▶ _WHAT THE TASK REQUIRES_
Report each line of the listing that carries the word "truthy".
********************
(** When the list holds a registered name other than the one the request
    carries, the loop calls an adapter, and the first one it calls has
    such a name. *)
Lemma loop_first names st name :
  name ∈ names -> name <> provider_of (request st) ->
  is_Some (providers !! name) ->
  exists first tried,
    attempts (loop names st).2 = attempts st ++ first :: tried
    /\ first <> provider_of (request st)
    /\ is_Some (providers !! first)
    /\ sublist (first :: tried) names.
Proof.
  revert st. induction names as [|n names IH]; intros st Hin Hne Hreg.
  { by apply elem_of_nil in Hin. }
  assert (n <> name -> name ∈ names) as Hrest.
  { intros Hn. apply elem_of_cons in Hin as [->|Hin]; done. }
  simpl. destruct (providers !! n) as [provider|] eqn:Hp.
  - case_bool_decide as Hskip.
    + destruct (IH st) as (first & tried & -> & H1 & H2 & H3);
        [apply Hrest; congruence|done|done|].
      exists first, tried. do 3 (split; [done|]). by apply sublist_cons.
    + destruct (provider _ _) as [[result|] world'] eqn:E.
      * exists n, []. simpl. do 2 (split; [done|]). split; [by eauto|].
        apply sublist_skip, sublist_nil_l.
      * destruct (loop_attempts names
                    (mkRun (set_provider (request st) n) world'
                       (attempts st ++ [n])))
          as (tried & -> & Hsub).
        exists n, tried. simpl. rewrite <- app_assoc.
        do 2 (split; [done|]). split; [by eauto|]. by apply sublist_skip.
  - destruct (IH st) as (first & tried & -> & H1 & H2 & H3);
      [apply Hrest; intros ->; destruct Hreg; congruence|done|done|].
    exists first, tried. do 3 (split; [done|]). by apply sublist_cons.
Qed.

(** So a call whose requested adapter raises goes on to a fallback when
    one is registered under another name. *)
Lemma call_first request world provider name :
  providers !! provider_of request = Some provider ->
  (provider request world).1 = None ->
  name ∈ fallback_order -> name <> provider_of request ->
  is_Some (providers !! name) ->
  exists first tried,
    attempts (call request world).2 = provider_of request :: first :: tried
    /\ first <> provider_of request
    /\ is_Some (providers !! first)
    /\ sublist (first :: tried) fallback_order.
Proof.
  intros Hp Hnone Hin Hne Hreg. unfold invoke. rewrite Hp.
  destruct (provider request world) as [result world']. simpl in Hnone.
  subst result.
  by apply (loop_first fallback_order
              (mkRun request world' [provider_of request]) name).
Qed.

End ServiceFacts.
End ServiceFacts.

(** ** The three services *)

Module Services.
Import Service ServiceFacts.

(** C4 (the code departs from it): the skip test of [_try_fallback]
    compares a name with [request.provider], which the loop itself
    overwrites at every attempt. Once one fallback has been tried the
    failed primary is no longer recognised: with every adapter raising,
    STT primary "openai" is called again after "local", translation
    primary "google" again after "google_free", and answer primary
    "anthropic" again after "openai". *)
Lemma fallback_retries_failed_primary :
  SpeechToTextService.transcribe Samples.stt_all_failing
    (Samples.transcription_request "openai") tt
  = (inr (Py.Exception "All STT providers failed"),
     mkRun (Samples.transcription_request "google") tt
       ["openai"; "local"; "openai"; "google"])
  /\ TranslationService.translate Samples.translation_all_failing
       (Samples.translation_request "google") tt
     = (inr (Py.Exception "All translation providers failed"),
        mkRun (Samples.translation_request "deepl") tt
          ["google"; "google_free"; "google"; "deepl"])
  /\ AIAnswerService.generate_answer Samples.ai_all_failing
       (AnswerGenerationRequest.set_provider (Samples.request 150)
          "anthropic") tt
     = (inr (Py.Exception "All AI providers failed"),
        mkRun
          (AnswerGenerationRequest.set_provider (Samples.request 150)
             "anthropic") tt
          ["anthropic"; "openai"; "anthropic"]).
Proof. by vm_compute. Qed.

(** What does hold of the order: the fallbacks tried after the primary
    are taken from the capability's list, in the order of the list. *)
Lemma fallback_attempts_in_order {W}
    (providers : gmap string (Adapter W TranscriptionRequest.t SttResult.t))
    (st : Run) :
  exists tried,
    attempts (SpeechToTextService._try_fallback providers st).2
    = attempts st ++ tried
    /\ sublist tried ["local"; "openai"; "google"].
Proof. apply loop_attempts. Qed.

(** *** The speech-to-text registry, attempt by attempt *)

Lemma attempt_registered {W}
    (providers : gmap string (Adapter W TranscriptionRequest.t SttResult.t))
    name :
  is_Some ((SpeechToTextService.attempt <$> providers) !! name)
  <-> is_Some (providers !! name).
Proof. by rewrite lookup_fmap, fmap_is_Some. Qed.

(** An attempt whose adapter raises has raised. *)
Lemma attempt_raises {W}
    (provider : Adapter W TranscriptionRequest.t SttResult.t) request world :
  (provider request world).1 = None ->
  (SpeechToTextService.attempt provider request world).1 = None.
Proof.
  unfold SpeechToTextService.attempt.
  destruct (provider request world) as [result world']. simpl. by intros ->.
Qed.

Lemma attempt_all_fail {W}
    (providers : gmap string (Adapter W TranscriptionRequest.t SttResult.t)) :
  Service.all_fail providers ->
  Service.all_fail (SpeechToTextService.attempt <$> providers).
Proof.
  intros Hf name provider request world H. rewrite lookup_fmap in H.
  destruct (providers !! name) as [raw|] eqn:Hp; [|done].
  injection H as <-. apply attempt_raises. by eapply Hf.
Qed.

(** An attempt that returns is an adapter call that returned a result
    whose language, or else the request's, is a string. *)
Lemma attempt_returns {W}
    (provider : Adapter W TranscriptionRequest.t SttResult.t) request world
    result language world' :
  SpeechToTextService.attempt provider request world
  = (Some (result, language), world') ->
  provider request world = (Some result, world')
  /\ SpeechToTextService.result_language request result = Some language.
Proof.
  unfold SpeechToTextService.attempt.
  destruct (provider request world) as [[r|] w]; [|done].
  destruct (SpeechToTextService.result_language request r) as [l|] eqn:E;
    [|done].
  intros H. injection H as <- <- <-. done.
Qed.

(** *** Start-up without real adapters *)





(** And a real adapter keeps the mock out. *)
Lemma stt_mock_not_mixed {W} settings (env : Environment.t W) :
  SpeechToTextService.no_real_adapter settings env = false ->
  SpeechToTextService._initialize_providers settings env !! "mock" = None.
Proof.
  unfold SpeechToTextService.no_real_adapter,
    SpeechToTextService._initialize_providers,
    Environment.available, Environment.register.
  intros H.
  destruct (Py.truthy _ && Environment.openai env),
    (Environment.OpenAISTTProvider env),
    (Py.truthy _ && Environment.speech env),
    (Environment.GoogleSTTProvider env),
    (Environment.whisper env),
    (Environment.LocalWhisperProvider env);
    simpl in H; try discriminate H;
    (rewrite bool_decide_eq_false_2;
     [by simplify_map_eq
     |rewrite map_size_empty_iff; apply insert_non_empty]).
Qed.




End Services.

(** ** The chunk pipeline *)

Module Pipeline.
Import Main.
Section Pipeline.
Context {W : Type}.
Implicit Types (app : App (W := W)) (session : InterviewSession.t).

Ltac unfold_pipeline :=
  unfold process_audio_chunk, try_except, bind, gets, get_settings, ret,
    stt_transcribe, translation_translate, ai_generate_answer,
    send_error, send_message.

(** C3: a chunk whose transcription comes back empty or whitespace-only
    makes the run send exactly one frame, the transcription frame with
    that text, and stop: the only calls made are the STT service call
    and its adapter calls. *)
Theorem blank_transcription_stops app session_id data session t run :
  active_sessions app !! session_id = Some session ->
  Py.truthy (Inbound.audio_data data) = true ->
  session_id ∈ active_connections app ->
  SpeechToTextService.transcribe (stt_service app)
    (stt_request app session data) (world app) = (inl t, run) ->
  Py.strip (TranscriptionResponse.text t) = [] ->
  (process_audio_chunk session_id data app).1 = inl tt
  /\ sent (process_audio_chunk session_id data app).2
     = sent app ++ [transcription_frame session_id t]
  /\ log (process_audio_chunk session_id data app).2
     = log app ++ ServiceCall STT :: map (AdapterCall STT) (Service.attempts run).
Proof.
  intros Hs Ha Hc Ht Hblank. unfold_pipeline. simpl.
  rewrite Hs, Ha. simpl.
  unfold stt_request in Ht. rewrite Ht. simpl.
  rewrite (bool_decide_eq_true_2 _ Hc). simpl.
  rewrite (bool_decide_eq_true_2 _ Hblank). done.
Qed.

(** The run leaves the settings, the registries and the two tables as
    they were: it only calls services and sends frames. *)
Lemma process_audio_chunk_frame app session_id data :
  settings (process_audio_chunk session_id data app).2 = settings app
  /\ active_sessions (process_audio_chunk session_id data app).2
     = active_sessions app
  /\ active_connections (process_audio_chunk session_id data app).2
     = active_connections app
  /\ stt_service (process_audio_chunk session_id data app).2 = stt_service app
  /\ translation_service (process_audio_chunk session_id data app).2
     = translation_service app
  /\ ai_service (process_audio_chunk session_id data app).2 = ai_service app
  /\ (process_audio_chunk session_id data app).1 = inl tt.
Proof.
  unfold_pipeline. simpl.
  repeat (case_match; simpl in *; simplify_eq; try done).
Qed.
********************
▶ _EXERCISE ANSWER_
  destruct (Py.truthy _ && Environment.openai env),
    (Py.truthy _ && Environment.speech env),
  Py.truthy (Inbound.audio_data data) = true ->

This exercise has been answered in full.